Brassica juncea L.
Botanical Name:Brassica juncea L.
Synoyum: B. campestris L.
Local Name: Sarason
Sindhi Name: Sirhan
English Name: Mustard
Parts Used: Seeds and leave
Brassica juncea L. is an erect, branched and smooth annual plant. It is 0.4 to 1 meter high. Leaves are oblong-obovate to oblong-lanceolate, 5 to 15 centimeters long. They are forms much larger, thin, irregularly toothed or sub entire, the lower ones sometimes lobed or pinnatifid. Flowers are yellow, 6 to 8 millimeters long. Pod is ascending, linear-lanceolate, 1.5 to 3 centimeters long, and somewhat contracted between the seeds. Beak is seedless.1
Brassica juncea L. is now widespread worldwide, it probably originated in the Mediterranean region. It is grows well in temperate regions. Major producers of mustard seeds include Canada (90%), Hungary, Great Britain, India, Pakistan and the United States.
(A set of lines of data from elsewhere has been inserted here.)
Lemma solve_success_shape_witness :
  sol_topic {| sol_topic := "calculus"; sol_result := VStr "f'(x) = 0.0x + 0.0";
               sol_steps := [ "Differentiate ax^2 -> 2ax"; "Differentiate bx -> b";
                              "Sum results"; "f'(x) = 0.0x + 0.0" ] |} = "calculus" /\
  "calculus" ∈ known_topics /\
  length [ "Differentiate ax^2 -> 2ax"; "Differentiate bx -> b";
           "Sum results"; "f'(x) = 0.0x + 0.0" ] = steps_of "calculus".
Proof.
  apply (solve_success_shape (solve_request "calculus" None None)).
  vm_compute. reflexivity.
Defined.

(** X3: an evaluator reads only the fields of its topic: two payloads that
    agree on them (an absent payload counting as empty) get the same answer;
    in particular the field [c] of the calculus topic is never read. *)
Theorem solve_reads_only_its_fields (t : string) (sid : option string)
  (d d' : option (gmap string value)) :
  (forall k, k ∈ fields_of t -> default ∅ d !! k = default ∅ d' !! k) ->
  solve (solve_request t sid d) = solve (solve_request t sid d').
Proof.
  intros H. unfold solve, solve_request, fields_of, get in *. cbn [topic data].
  repeat (destruct (decide (t = _)) as [->|?]);
    repeat (rewrite H by set_solver); reflexivity.
Qed.

Lemma solve_reads_only_its_fields_witness :
  solve (solve_request "calculus" None (payload [("a", VInt 2); ("b", VInt 3); ("c", VInt 1)])) =
  solve (solve_request "calculus" None (payload [("b", VInt 3); ("a", VInt 2); ("c", VStr "x")])).
Proof.
  apply (solve_reads_only_its_fields "calculus" None
           (payload [("a", VInt 2); ("b", VInt 3); ("c", VInt 1)])
           (payload [("b", VInt 3); ("a", VInt 2); ("c", VStr "x")])).
  intros k Hk. unfold fields_of in Hk. simpl in Hk.
  apply elem_of_cons in Hk as [->|Hk]; [reflexivity|].
  apply elem_of_cons in Hk as [->|Hk]; [reflexivity|].
  apply elem_of_nil in Hk as [].
Defined.


(** X5: for any catalog, the topics [GET /topics] lists are exactly the
    topics [GET /samples/{topic}] answers; every other topic gets status 404
    with the reason [Unknown topic]. *)
Theorem listed_iff_served (topics : catalog) (t : string) :
  (t ∈ list_topics topics <-> succeeds (get_samples topics t) = true) /\
  (succeeds (get_samples topics t) = false <->
     get_samples topics t = Raise (HTTPException 404 "Unknown topic")).
Proof.
  unfold get_samples, list_topics. split.
  - induction topics as [|[k b] rest IH]; simpl.
    + split; [intros []%elem_of_nil|discriminate].
    + rewrite elem_of_cons. destruct (decide (k = t)) as [->|Hne]; simpl.
      * split; auto.
      * rewrite IH. split; [intros [?|?]; [congruence|assumption]|auto].
  - destruct (lookup_topic topics t); simpl; split; (discriminate || reflexivity).
Qed.

End DispatchShape.

(** *** Further properties of the coordinate-geometry and calculus evaluators *)

Section GeometryMore.
Import Py App Spec.




Lemma fsub_self (x : spec_float) :
  PyFloat.is_finite x = true -> PyFloat.fsub x x = S754_zero false.
Proof.
  destruct x as [[]|[]| |s m e]; try discriminate; try reflexivity.
  intros _. unfold PyFloat.fsub, SFsub. rewrite Z.sub_diag. reflexivity.
Qed.

(** X7: the distance from a point to itself is 0.0: when the two points
    convert to the same finite coordinates the evaluator succeeds with the
    result 0.0. *)
Theorem solve_geometry_same_point (sid : option string) (d : option (gmap string value))
  (x y : spec_float) :
  PyFloat.is_finite x = true -> PyFloat.is_finite y = true ->
  reads_float d "x1" x -> reads_float d "y1" y ->
  reads_float d "x2" x -> reads_float d "y2" y ->
  result_of (solve (solve_request "coordinate-geometry" sid d)) =
    Ok (VFloat (S754_zero false)).
Proof.
  intros Fx Fy H1 H2 H3 H4.
  rewrite (solve_geometry_result sid d _ _ _ _ H1 H2 H3 H4).
  cbn [mbind result_bind]. rewrite !fsub_self by assumption. reflexivity.
Qed.

Lemma solve_geometry_same_point_witness :
  result_of (solve (solve_request "coordinate-geometry" None
                      (points (VFloat (PyFloat.div_Z 7 2)) (VInt (-3))
                              (VFloat (PyFloat.div_Z 7 2)) (VInt (-3))))) =
    Ok (VFloat (S754_zero false)).
Proof.
  apply (solve_geometry_same_point None
           (points (VFloat (PyFloat.div_Z 7 2)) (VInt (-3))
                   (VFloat (PyFloat.div_Z 7 2)) (VInt (-3)))
           (PyFloat.div_Z 7 2) (PyFloat.of_Z (-3))); reflexivity.
Defined.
Ethnomedicinal Uses in Skin Diseases:
Oil of Brassica juncea L. is used for the treatment of tinea versicolor and scabies in District Ghotki, Sukkur, Kashmor and Badin. The rhizomes of the wild herb are used for the treatment of enterocolitides, eczemas enteritides, and dyspepsia, applied remedy as in Districts Thatta and Tando Muhammad khan.
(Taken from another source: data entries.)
(** C5 (as amended).  The live scan stops exactly when the log holds at
    least [windowSize] outcomes, the window (the [windowSize] highest IDs)
    ends in at least [minConsecutive404s] 404s and the share of 404s in the
    window is at least [min404Rate].  With 3, 5 and 0.6 and the outcomes
    Found, Found, NotFound, NotFound, NotFound for IDs 1..5 the trailing
    count is 3, the rate 3/5, and the scan stops. *)
Theorem C5_should_stop_iff :
  (forall (c : Criteria) (results : list Result),
      should_stop c results = true <->
      (windowSize c <= length results)%nat
      /\ (minConsecutive404s c <= consecutive404s (recentResults c results))%nat
      /\ Js.ge (recent404Rate (recentResults c results)) (min404Rate c) = true)
  /\ (let results :=
        [ {| id := 1; is404 := false |}; {| id := 2; is404 := false |};
          {| id := 3; is404 := true |}; {| id := 4; is404 := true |};
          {| id := 5; is404 := true |} ] in
      consecutive404s (recentResults example_criteria results) = 3%nat
      /\ recent404Rate (recentResults example_criteria results) = Js.RNum (3 # 5)
      /\ should_stop example_criteria results = true).
Proof.
  split; [exact should_stop_spec|].
  cbv zeta. repeat split; reflexivity.
Qed.

(** C5 as stated fails on a log shorter than the window: three 404s for
    IDs 1..3 give a trailing count of 3 and a rate of 1, yet the scan does
    not stop because fewer than [windowSize = 5] outcomes are logged. *)
Lemma C5_counterexample :
  ~ (forall (c : Criteria) (results : list Result),
        should_stop c results = true <->
        (minConsecutive404s c <= consecutive404s (recentResults c results))%nat
        /\ Js.ge (recent404Rate (recentResults c results)) (min404Rate c) = true).
Proof.
  intros H.
  specialize (H example_criteria
                [ {| id := 1; is404 := true |}; {| id := 2; is404 := true |};
                  {| id := 3; is404 := true |} ]).
  destruct H as [_ H].
  assert (Hf : should_stop example_criteria
                 [ {| id := 1; is404 := true |}; {| id := 2; is404 := true |};
                   {| id := 3; is404 := true |} ] = false) by reflexivity.
  rewrite H in Hf; [discriminate|].
  split; [vm_compute; lia | reflexivity].
Qed.

(** C8 (as amended).  Every window holds at most [windowSize] entries
    after each insertion.  In [findMaxWhiskyId] an insertion into a full
    window evicts the entry pushed first.  In the live scan the window is
    cut from the log sorted by ID, so what it leaves out has the lowest
    IDs. *)
Theorem C8_window_bounded (c : Criteria) (t : Finder.Track) (p : Finder.Probe)
    (results : list Result) :
  (0 < windowSize c)%nat ->
  (length (Finder.window t) <= windowSize c)%nat ->
  (length (Finder.window (Finder.record c t p)) <= windowSize c)%nat
  /\ (length (Finder.window t) = windowSize c ->
      exists b, Finder.window (Finder.record c t p)
                = tl (Finder.window t) ++ [b])
  /\ (length (recentResults c results) <= windowSize c)%nat
  /\ (exists dropped,
         sort results = dropped ++ recentResults c results
         /\ forall d k, In d dropped -> In k (recentResults c results) ->
                        id d <= id k).
Proof.
  intros Hpos Hlen. repeat split.
  - destruct p; simpl; apply push_shift_length; exact Hlen.
  - intros Hfull.
    assert (Hne : Finder.window t <> []).
    { intros E. rewrite E in Hfull. simpl in Hfull. lia. }
    destruct p; simpl; eexists; rewrite push_shift_full by lia;
      destruct (Finder.window t); try congruence; reflexivity.
  - apply slice_last_length, Hpos.
  - unfold recentResults.
    destruct (slice_last_split (windowSize c) (sort results)) as [dropped Hd].
    exists dropped. split; [exact Hd|].
    intros d k Hin Hik. eapply sorted_app_le; try eassumption.
    rewrite <- Hd. apply sort_sorted.
Qed.

Lemma C8_window_bounded_witness :
  (length (Finder.window
             (Finder.record example_criteria
                {| Finder.consecutive := 0;
                   Finder.window := [false; false; true; false; true] |}
                Finder.NotFound)) <= 5)%nat
  /\ (exists b, Finder.window
                  (Finder.record example_criteria
                     {| Finder.consecutive := 0;
                        Finder.window := [false; false; true; false; true] |}
                     Finder.NotFound)
                = [false; true; false; true] ++ [b]).
Proof.
  destruct (C8_window_bounded example_criteria
              {| Finder.consecutive := 0;
                 Finder.window := [false; false; true; false; true] |}
              Finder.NotFound [])
    as (H1 & H2 & _).
  - simpl. lia.
  - simpl. lia.
  - split; [exact H1 | apply H2; reflexivity].
Defined.

(** C8 as stated fails for the windows of [findMaxWhiskyId]: with the
    probed IDs kept next to the flags, pushing ID 6 into the full window
    of IDs 8 and 4 evicts ID 8, the first pushed, and keeps the lower
    ID 4. *)
Lemma C8_counterexample :
  ~ (forall (cap : nat) (arr : list (Z * bool)) (x : Z * bool),
        length arr = cap ->
        forall kept, In kept (Js.push_shift cap arr x) ->
                     fst (hd x arr) <= fst kept).
Proof.
  intros H.
  specialize (H 2%nat [(8, true); (4, false)] (6, true) eq_refl (4, false)).
  simpl in H. assert (8 <= 4) by (apply H; left; reflexivity). lia.
Qed.

End WindowClaims.

(** ** BatchBuffer *)

Section BufferFacts.
Import Buffer.
Context {R : Type}.
Implicit Types (s : Buffer.State R) (es : list (Buffer.Event R)).

(** *** Chunking *)

Lemma chunk_loop_concat (fuel i : nat) (b : list R) :
  (length b - i <= fuel)%nat -> concat (chunk_loop fuel i b) = skipn i b.
Proof.
  revert i. induction fuel as [|fuel IH]; intros i Hf; simpl.
  - symmetry. apply skipn_all2. lia.
  - destruct (Nat.ltb_spec i (length b)) as [Hlt | Hge].
    + simpl. rewrite IH by (unfold CHUNK_SIZE; lia).
      unfold Js.slice.
      replace (i + CHUNK_SIZE - i)%nat with CHUNK_SIZE by lia.
      rewrite (Nat.add_comm i CHUNK_SIZE), <- skipn_skipn.
      apply firstn_skipn.
    + symmetry. apply skipn_all2. exact Hge.
Qed.

Lemma chunk_loop_bound (fuel i : nat) (b : list R) :
  Forall (fun ch => (length ch <= CHUNK_SIZE)%nat) (chunk_loop fuel i b).
Proof.
  revert i. induction fuel as [|fuel IH]; intros i; simpl; [constructor|].
  destruct (i <? length b)%nat; [|constructor].
  constructor; [|apply IH].
  unfold Js.slice. rewrite length_firstn. lia.
Qed.

Lemma db_chunks_concat (b : list R) : concat (db_chunks b) = b.
Proof.
  unfold db_chunks. destruct b as [|x b]; [reflexivity|].
  destruct (CHUNK_SIZE <? length (x :: b))%nat.
  - rewrite chunk_loop_concat by lia. reflexivity.
  - simpl. now rewrite app_nil_r.
Qed.

Lemma db_chunks_bound (b : list R) :
  Forall (fun ch => (length ch <= CHUNK_SIZE)%nat) (db_chunks b).
Proof.
  unfold db_chunks. destruct b as [|x b]; [constructor|].
  destruct (Nat.ltb_spec CHUNK_SIZE (length (x :: b))).
  - apply chunk_loop_bound.
  - constructor; [assumption | constructor].
Qed.

Lemma db_chunks_small (b : list R) :
  b <> [] -> (length b <= CHUNK_SIZE)%nat -> db_chunks b = [b].
Proof.
  intros Hne Hle. unfold db_chunks. destruct b as [|x b]; [congruence|].
  destruct (Nat.ltb_spec CHUNK_SIZE (length (x :: b))); [lia | reflexivity].
Qed.

(** *** What holds while producers, timer and flushes interleave *)

Lemma consistent_new (B : nat) : consistent [] (new (R := R) B).
Proof. repeat split. Qed.

Lemma flush_consistent (o : Origin) (h : list R) s :
  flushPromise s = None -> consistent h s -> consistent h (flush o s).
Proof.
  intros Hn (Hf & Hw & Hh). unfold flush. rewrite Hn.
  destruct (buffer s) as [|x b] eqn:Hb; [repeat split; try assumption; now rewrite Hb|].
  repeat split; simpl; [exact Hw|].
  rewrite concat_app. simpl. rewrite !app_nil_r. exact Hh.
Qed.

Lemma add_consistent (data : R) (h : list R) s :
  consistent h s -> consistent (h ++ [data]) (add data s).
Proof.
  intros (Hf & Hw & Hh). unfold add.
  match goal with |- consistent _ (if ?b then flush _ ?s1 else _) =>
    assert (Hc : consistent (h ++ [data]) s1)
  end.
  { repeat split; simpl; try assumption. now rewrite app_assoc, Hh. }
  match goal with |- consistent _ (if ?b then _ else _) => destruct b eqn:Hb end;
    [|exact Hc].
  apply flush_consistent; [|exact Hc].
  simpl. apply andb_true_iff in Hb. destruct Hb as [_ Hb]. simpl in Hb.
  rewrite Hf in Hb. destruct (flushPromise s); [discriminate | reflexivity].
Qed.

Lemma tick_consistent (h : list R) s : consistent h s -> consistent h (tick s).
Proof.
  intros Hc. unfold tick. destruct (flushInterval s); [|exact Hc].
  destruct (_ && _) eqn:Hb; [|exact Hc].
  apply flush_consistent; [|exact Hc].
  apply andb_true_iff in Hb. destruct Hb as [_ Hb].
  destruct Hc as (Hf & _). rewrite Hf in Hb.
  destruct (flushPromise s); [discriminate | reflexivity].
Qed.

Lemma settle_consistent (watch : list string) (f : Fault) (h : list R) s :
  consistent h s ->
  consistent h (fst (settle watch f s))
  /\ flushPromise (fst (settle watch f s)) = None
  /\ buffer (fst (settle watch f s)) = buffer s.
Proof.
  intros Hc. unfold settle. destruct (flushPromise s) as [p|] eqn:Hp.
  - destruct Hc as (Hf & Hw & Hh). rewrite Hw.
    destruct (saveWhiskyDataBatch (batch p) f) as [written ok]. destruct ok; simpl;
      repeat split; assumption.
  - simpl. repeat split; try apply Hc; assumption.
Qed.

Lemma step_consistent (e : Buffer.Event R) (h : list R) s :
  consistent h s -> consistent (h ++ added [e]) (step s e).
Proof.
  intros Hc. destruct e as [data| |f|]; simpl; rewrite ?app_nil_r.
  - apply add_consistent, Hc.
  - apply tick_consistent, Hc.
  - apply settle_consistent, Hc.
  - exact Hc.
Qed.

Lemma added_app es1 es2 : added (es1 ++ es2) = added es1 ++ added es2.
Proof. unfold added. apply flat_map_app. Qed.

Lemma run_consistent es (h : list R) s :
  consistent h s -> consistent (h ++ added es) (run es s).
Proof.
  revert h s. induction es as [|e es IH]; intros h s Hc.
  - simpl. now rewrite app_nil_r.
  - change (added (e :: es)) with (added ([e] ++ es)).
    rewrite added_app, app_assoc.
    change (run (e :: es) s) with (run es (step s e)).
    apply IH, step_consistent, Hc.
Qed.

End BufferFacts.

Section DrainFacts.
Import Buffer.
Context {R : Type}.
Implicit Types (s : Buffer.State R) (es : list (Buffer.Event R)).

Lemma flush_delivered (o : Origin) (h : list R) s :
  flushPromise s = None -> delivered h s -> delivered h (flush o s).
Proof.
  unfold delivered, in_flight, flush. intros Hn Hd. rewrite Hn in *.
  destruct (buffer s) as [|x b] eqn:Hb; [now rewrite Hn, Hb|].
  simpl in *. now rewrite app_nil_r.
Qed.

Lemma step_delivered (e : Buffer.Event R) (h0 h : list R) s :
  (forall f, e = Settle f -> f = None) ->
  consistent h0 s -> delivered h s -> delivered (h ++ added [e]) (step s e).
Proof.
  intros Hff (Hf & Hw & _) Hd.
  assert (Hfl : flushing s = false -> flushPromise s = None).
  { rewrite Hf. destruct (flushPromise s); [discriminate | reflexivity]. }
  destruct e as [data| |f|]; simpl; rewrite ?app_nil_r.
  - unfold add.
    match goal with |- delivered _ (if ?b then flush _ ?s1 else _) =>
      assert (Hc : delivered (h ++ [data]) s1)
    end.
    { unfold delivered, in_flight in *. simpl. now rewrite !app_assoc, <- (app_assoc _ _ (buffer s)), Hd. }
    match goal with |- delivered _ (if ?b then _ else _) => destruct b eqn:Hb end;
      [|exact Hc].
    apply flush_delivered; [|exact Hc].
    simpl. apply andb_true_iff in Hb. destruct Hb as [_ Hb]. simpl in Hb.
    apply Hfl. now destruct (flushing s).
  - unfold tick. destruct (flushInterval s); [|exact Hd].
    destruct (_ && _) eqn:Hb; [|exact Hd].
    apply flush_delivered; [|exact Hd].
    apply andb_true_iff in Hb. destruct Hb as [_ Hb].
    apply Hfl. now destruct (flushing s).
  - rewrite (Hff f eq_refl). unfold settle.
    destruct (flushPromise s) as [p|] eqn:Hp; [|exact Hd].
    unfold saveWhiskyDataBatch. rewrite Hw. simpl.
    unfold delivered, in_flight in *. rewrite Hp in Hd. simpl.
    now rewrite concat_app, db_chunks_concat, <- app_assoc.
  - exact Hd.
Qed.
The main constituents of Brassica juncea L. contain glucosinolates sinigrin (allyl glucosinolate), isothiocyanates (allyl isothiocyanate, phenyl isothiocyanate), phenolic compounds (sinapic acid, sinapine)4, fatty acids (α-linolenic acid), kaempferol glycosides (kaempferol 7-O-β-D-glucopyranosyl-(1→3) – [ β -D-glucopyranosyl-(1→6)] – glucopyranoside, 3 kaempferol-3-O-(2-O-feruloyl- β -D-glucopyranosyl- 1→2) – β – D- glucopyranoside)- 7 -O -β-D-glucopyranoside, Kaempferol-3-O- β -D- glucopyranosyl- (1→2) -O- β -D-glucopyranoside-7-O-βD-glucopyranoside and 1-O-sinapoyl glucopyranoside). Other flavonoid compound isorhamnetin , 7-di-O-ß-D-glucopyranoside (isorhamnetin diglucoside) Proteins (napins and juncin).
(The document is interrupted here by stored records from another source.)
(** X17. Along every sequence of events of the worker (installation,
    alarms of any name, startup), each with any outcome of its fetch and with
    the writes to the storage succeeding, the badge and the stored flag keep
    agreeing: the badge reads NEW exactly when an update is stored as
    available. *)
Theorem worker_badge_agrees (semver : Background.Semver)
  (currentVersion : string)
  (events : list (Background.Event * Background.FetchResult))
  (w : Background.Worker) :
  badgeAgrees w -> badgeAgrees (runWorker semver currentVersion events w).
Proof.
  unfold runWorker. revert w.
  induction events as [|e events IH]; intros w H; [exact H|].
  cbn [fold_left]. apply IH. now apply dispatch_badgeAgrees.
Qed.

Lemma worker_badge_agrees_witness :
  badgeAgrees
    (runWorker lengthSemver "2.0"
       [(Background.Installed,
         Background.Response true 200
           (Background.Json
              (Some {| Background.tag_name := Some "v3.0.0";
                       Background.html_url := Some "https://example.org/r" |})));
        (Background.AlarmFired "other", Background.NetworkError);
        (Background.AlarmFired "checkUpdateAlarm",
         Background.Response false 403 Background.InvalidJson)]
       freshWorker).
Proof.
  apply worker_badge_agrees. right. split; [reflexivity|discriminate].
Defined.

(** ** The random color of the earlier content script *)

Lemma seven_digits (n : Z) :
  0 <= n < 16777216 ->
  toStringRadix (16777216 + n) 16 = String "1" (fixedDigits 6 16 n "").
Proof.
  intro Hn.
  pose proof (padStart_toStringRadix 16 6 (16777216 + n) ltac:(lia)
                ltac:(change (16 ^ Z.of_nat 7) with 268435456; lia)) as P.
  assert (F : fixedDigits 7 16 (16777216 + n) ""
              = String "1" (fixedDigits 6 16 n "")).
  { cbn [fixedDigits].
    set (m := 16777216 + n).
    assert (E0 : m mod 16 = n mod 16)
      by (subst m; Z.div_mod_to_equations; lia).
    assert (E1 : m / 16 mod 16 = n / 16 mod 16)
      by (subst m; Z.div_mod_to_equations; lia).
    assert (E2 : m / 16 / 16 mod 16 = n / 16 / 16 mod 16)
      by (subst m; Z.div_mod_to_equations; lia).
    assert (E3 : m / 16 / 16 / 16 mod 16 = n / 16 / 16 / 16 mod 16)
      by (subst m; Z.div_mod_to_equations; lia).
    assert (E4 : m / 16 / 16 / 16 / 16 mod 16 = n / 16 / 16 / 16 / 16 mod 16)
      by (subst m; Z.div_mod_to_equations; lia).
    assert (E5 : m / 16 / 16 / 16 / 16 / 16 mod 16
                 = n / 16 / 16 / 16 / 16 / 16 mod 16)
      by (subst m; Z.div_mod_to_equations; lia).
    assert (E6 : m / 16 / 16 / 16 / 16 / 16 / 16 mod 16 = 1)
      by (subst m; Z.div_mod_to_equations; lia).
    rewrite E0, E1, E2, E3, E4, E5, E6. reflexivity. }
  rewrite F in P. unfold padStart in P.
  destruct (7 - String.length (toStringRadix (16777216 + n) 16))%nat.
  - exact P.
  - cbn [repeatChar append] in P. discriminate P.
Qed.

Lemma legacy_color_of_channels (r gr b : Z) :
  0 <= r <= 255 -> 0 <= gr <= 255 -> 0 <= b <= 255 ->
  sliceFrom (toStringRadix (shl 1 24 + shl r 16 + shl gr 8 + b) 16) 1
  = hexByte r ++ hexByte gr ++ hexByte b.
Proof.
  intros Hr Hg Hb. unfold shl.
  change (24 mod 32) with 24. change (16 mod 32) with 16.
  change (8 mod 32) with 8.
  rewrite (wrap32_small 1), (wrap32_small r), (wrap32_small gr) by lia.
  rewrite !Z.shiftl_mul_pow2 by lia.
  change (2 ^ 24) with 16777216. change (2 ^ 16) with 65536.
  change (2 ^ 8) with 256.
  rewrite !wrap32_small by lia.
  replace (1 * 16777216 + r * 65536 + gr * 256 + b)
    with (16777216 + (r * 65536 + gr * 256 + b)) by lia.
  rewrite seven_digits by lia. cbn [sliceFrom].
  assert (Z0 : forall t, sliceFrom t 0 = t) by (intro t; now destruct t).
  rewrite Z0.
  rewrite <- (padStart_toStringRadix 16 5)
    by (change (16 ^ Z.of_nat 6) with 16777216; lia).
  now apply render_channels.
Qed.

Lemma legacy_randomHexColor_value (g : Rng) :
  validRng g ->
  Legacy.randomHexColor g
  = ("#" ++ hexByte (Qfloor (draws g (cursor g) * inject_Z 256))
         ++ hexByte (Qfloor (draws g (S (cursor g)) * inject_Z 256))
         ++ hexByte (Qfloor (draws g (S (S (cursor g))) * inject_Z 256)),
     {| draws := draws g; cursor := S (S (S (cursor g))) |}).
Proof.
  intro V. unfold Legacy.randomHexColor, randomBelow, random.
  cbn [draws cursor].
  pose proof (floor_of_draw _ 256 ltac:(lia) (V (cursor g))).
  pose proof (floor_of_draw _ 256 ltac:(lia) (V (S (cursor g)))).
  pose proof (floor_of_draw _ 256 ltac:(lia) (V (S (S (cursor g))))).
  rewrite legacy_color_of_channels by lia. reflexivity.
Qed.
Medicinal Uses and Pharmacology/ Scientific Studies:
Brassica juncea L. is used externally as stimulant, counter irritant, for bronchitis and rheumatic pain.4 it is employed as a liniment for rheumatic pain and as a substitute for camphorated oil. .The plant exhibit of activity of fungicidal, antitumor a, antimicrobial, antioxidant, anxiolytic, antioxidant, and cognition-improving. Seeds have show effects ant diabetic, antihyperglycemic, antiatherogenic, and antifungal activities.5
- R. &, Trimen, H. (2002), Medicinal Plant, Vol. 1, p. 128, OMSONS Publication, New Delhi.
- Harrison, D., Griendling K. K., Landmesser, U., Hornig B. & Drexler, H. (2003). Role of oxidative stress in atherosclerosis. American Journal of Cardiology, 91(2), 7–11.
- Kumar, B. D., Mitra, A. & Manjunatha, M. (2009). In vitro and in vivo studies of antidiabetic Indian Medicinal plants a review. Journal of Herbal Medicine Toxicology, 3(2):9–14.
- Tripathi, A. K., Bhoyar, P. K., Baheti, R., Biyani, D. M., Khalique, M. & Kothmire, M. S. (2011). Herbal antidiabetics A review. International Journal of Research Pharmaceutical Sciences, 2(1), 30–37.
- Nagarajan, S., Jain, H. C. & Aulakh, G. S. (1987), Indigenous plants used in the Ccontrol of diabetes, Vol. 1, P. 586-590, New Delhi, CSIR, India.